WORK TO COMPLETE> The answer is the full set of records below, transcribed exactly.

DATA LISTING>
Lemma post_api_payments_creates_authorized_witness :
  let b := body 1000 "USD" None (Some "captured"%string) in
  1 <= body_amount b
  /\ String.length (body_currency b) = 3%nat
  /\ (body_status b = None \/ exists st, body_status b = Some (status_str st))
  /\ let run := post_api_payments b (World (Some ledger) []) in
     exists (o : oid) (doc : document) (d' : database),
       fst run = inr {["id"%string := VStr (oid_str o)]}
       /\ db (snd run) = Some d'
       /\ collection "payment" d' = collection "payment" ledger ++ [doc]
       /\ stored_payment d' o = Some doc
       /\ doc !! "status" = Some (VStr "authorized")
       /\ doc !! "version" = None.
Proof.
  cbv zeta. split; [vm_compute; discriminate|]. split; [reflexivity|].
  split; [right; by exists captured|].
  apply (post_api_payments_creates_authorized (H:=Hex.runtime)
           (body 1000 "USD" None (Some "captured"%string)) ledger []).
  - vm_compute; discriminate.
  - reflexivity.
  - right. by exists captured.
Defined.

(** C4 fails on the code. Authorizing with currency "usd" stores the
    currency "usd", not "USD". *)
Lemma authorize_currency_counterexample :
  let b := body 1000 "usd" None None in
  let run := post_api_payments b empty_world in
  1 <= body_amount b
  /\ String.length (body_currency b) = 3%nat
  /\ payments (snd run) = [pay 1 1000 "usd" "authorized"]
  /\ pay 1 1000 "usd" "authorized" !! "currency" = Some (VStr "usd")
  /\ ~ (exists doc : document,
          doc ∈ payments (snd run) /\ doc !! "currency" = Some (VStr "USD")).
Proof.
  cbv zeta.
  assert (payments (snd (post_api_payments (body 1000 "usd" None None) empty_world))
          = [pay 1 1000 "usd" "authorized"]) as Hp by (vm_compute; reflexivity).
  split; [vm_compute; discriminate|]. split; [reflexivity|].
  split; [exact Hp|]. split; [vm_compute; reflexivity|].
  intros (doc & Hin & Hv). rewrite Hp in Hin.
  apply list_elem_of_singleton in Hin. subst doc.
  vm_compute in Hv. discriminate.
Qed.

Lemma post_api_payments_currency_verbatim_witness :
  let b := body 1000 "usd" None None in
  1 <= body_amount b
  /\ String.length (body_currency b) = 3%nat
  /\ (body_status b = None \/ exists st, body_status b = Some (status_str st))
  /\ let run := post_api_payments b (World (Some ledger) []) in
     exists doc : document,
       payments (snd run) = collection "payment" ledger ++ [doc]
       /\ doc !! "currency" = Some (VStr (body_currency b)).
Proof.
  cbv zeta. split; [vm_compute; discriminate|]. split; [reflexivity|].
  split; [by left|].
  apply (post_api_payments_currency_verbatim (H:=Hex.runtime)
           (body 1000 "usd" None None) ledger []).
  - vm_compute; discriminate.
  - reflexivity.
  - by left.
Defined.

(** C5 fails on the code. With no customer stored at all, authorizing
    amount 500 in "USD" for the customer id "nonexistent" raises no error:
    it returns a new id and the payment record is created. *)
Lemma authorize_unknown_customer_counterexample :
  let b := body 500 "USD" (Some "nonexistent"%string) None in
  let run := post_api_payments b empty_world in
  (exists d, db empty_world = Some d /\ collection "customer" d = [])
  /\ payments empty_world = []
  /\ (forall e : exn, fst run <> inl e)
  /\ fst run = inr {["id"%string := VStr "000000000000000000000001"]}
  /\ exists doc : document,
       payments (snd run) = [doc]
       /\ doc !! "customer_id" = Some (VStr "nonexistent")
       /\ doc !! "status" = Some (VStr "authorized").
Proof.
  cbv zeta. split; [by exists ∅|]. split; [reflexivity|]. split.
  { intros e. vm_compute. discriminate. }
  split; [vm_compute; reflexivity|].
  exists (<["customer_id" := VStr "nonexistent"]> (pay 1 500 "USD" "authorized")).
  repeat split; vm_compute; reflexivity.
Qed.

RESPONSE AREA>
Lemma post_api_payments_creates_authorized_witness :
  let b := body 1000 "USD" None (Some "captured"%string) in
  1 <= body_amount b
  /\ String.length (body_currency b) = 3%nat
  /\ (body_status b = None \/ exists st, body_status b = Some (status_str st))
  /\ let run := post_api_payments b (World (Some ledger) []) in
     exists (o : oid) (doc : document) (d' : database),
       fst run = inr {["id"%string := VStr (oid_str o)]}
       /\ db (snd run) = Some d'
       /\ collection "payment" d' = collection "payment" ledger ++ [doc]
       /\ stored_payment d' o = Some doc
       /\ doc !! "status" = Some (VStr "authorized")
       /\ doc !! "version" = None.
Proof.
  cbv zeta. split; [vm_compute; discriminate|]. split; [reflexivity|].
  split; [right; by exists captured|].
  apply (post_api_payments_creates_authorized (H:=Hex.runtime)
           (body 1000 "USD" None (Some "captured"%string)) ledger []).
  - vm_compute; discriminate.
  - reflexivity.
  - right. by exists captured.
Defined.

(** C4 fails on the code. Authorizing with currency "usd" stores the
    currency "usd", not "USD". *)
Lemma authorize_currency_counterexample :
  let b := body 1000 "usd" None None in
  let run := post_api_payments b empty_world in
  1 <= body_amount b
  /\ String.length (body_currency b) = 3%nat
  /\ payments (snd run) = [pay 1 1000 "usd" "authorized"]
  /\ pay 1 1000 "usd" "authorized" !! "currency" = Some (VStr "usd")
  /\ ~ (exists doc : document,
          doc ∈ payments (snd run) /\ doc !! "currency" = Some (VStr "USD")).
Proof.
  cbv zeta.
  assert (payments (snd (post_api_payments (body 1000 "usd" None None) empty_world))
          = [pay 1 1000 "usd" "authorized"]) as Hp by (vm_compute; reflexivity).
  split; [vm_compute; discriminate|]. split; [reflexivity|].
  split; [exact Hp|]. split; [vm_compute; reflexivity|].
  intros (doc & Hin & Hv). rewrite Hp in Hin.
  apply list_elem_of_singleton in Hin. subst doc.
  vm_compute in Hv. discriminate.
Qed.

Lemma post_api_payments_currency_verbatim_witness :
  let b := body 1000 "usd" None None in
  1 <= body_amount b
  /\ String.length (body_currency b) = 3%nat
  /\ (body_status b = None \/ exists st, body_status b = Some (status_str st))
  /\ let run := post_api_payments b (World (Some ledger) []) in
     exists doc : document,
       payments (snd run) = collection "payment" ledger ++ [doc]
       /\ doc !! "currency" = Some (VStr (body_currency b)).
Proof.
  cbv zeta. split; [vm_compute; discriminate|]. split; [reflexivity|].
  split; [by left|].
  apply (post_api_payments_currency_verbatim (H:=Hex.runtime)
           (body 1000 "usd" None None) ledger []).
  - vm_compute; discriminate.
  - reflexivity.
  - by left.
Defined.

(** C5 fails on the code. With no customer stored at all, authorizing
    amount 500 in "USD" for the customer id "nonexistent" raises no error:
    it returns a new id and the payment record is created. *)
Lemma authorize_unknown_customer_counterexample :
  let b := body 500 "USD" (Some "nonexistent"%string) None in
  let run := post_api_payments b empty_world in
  (exists d, db empty_world = Some d /\ collection "customer" d = [])
  /\ payments empty_world = []
  /\ (forall e : exn, fst run <> inl e)
  /\ fst run = inr {["id"%string := VStr "000000000000000000000001"]}
  /\ exists doc : document,
       payments (snd run) = [doc]
       /\ doc !! "customer_id" = Some (VStr "nonexistent")
       /\ doc !! "status" = Some (VStr "authorized").
Proof.
  cbv zeta. split; [by exists ∅|]. split; [reflexivity|]. split.
  { intros e. vm_compute. discriminate. }
  split; [vm_compute; reflexivity|].
  exists (<["customer_id" := VStr "nonexistent"]> (pay 1 500 "USD" "authorized")).
  repeat split; vm_compute; reflexivity.
Qed.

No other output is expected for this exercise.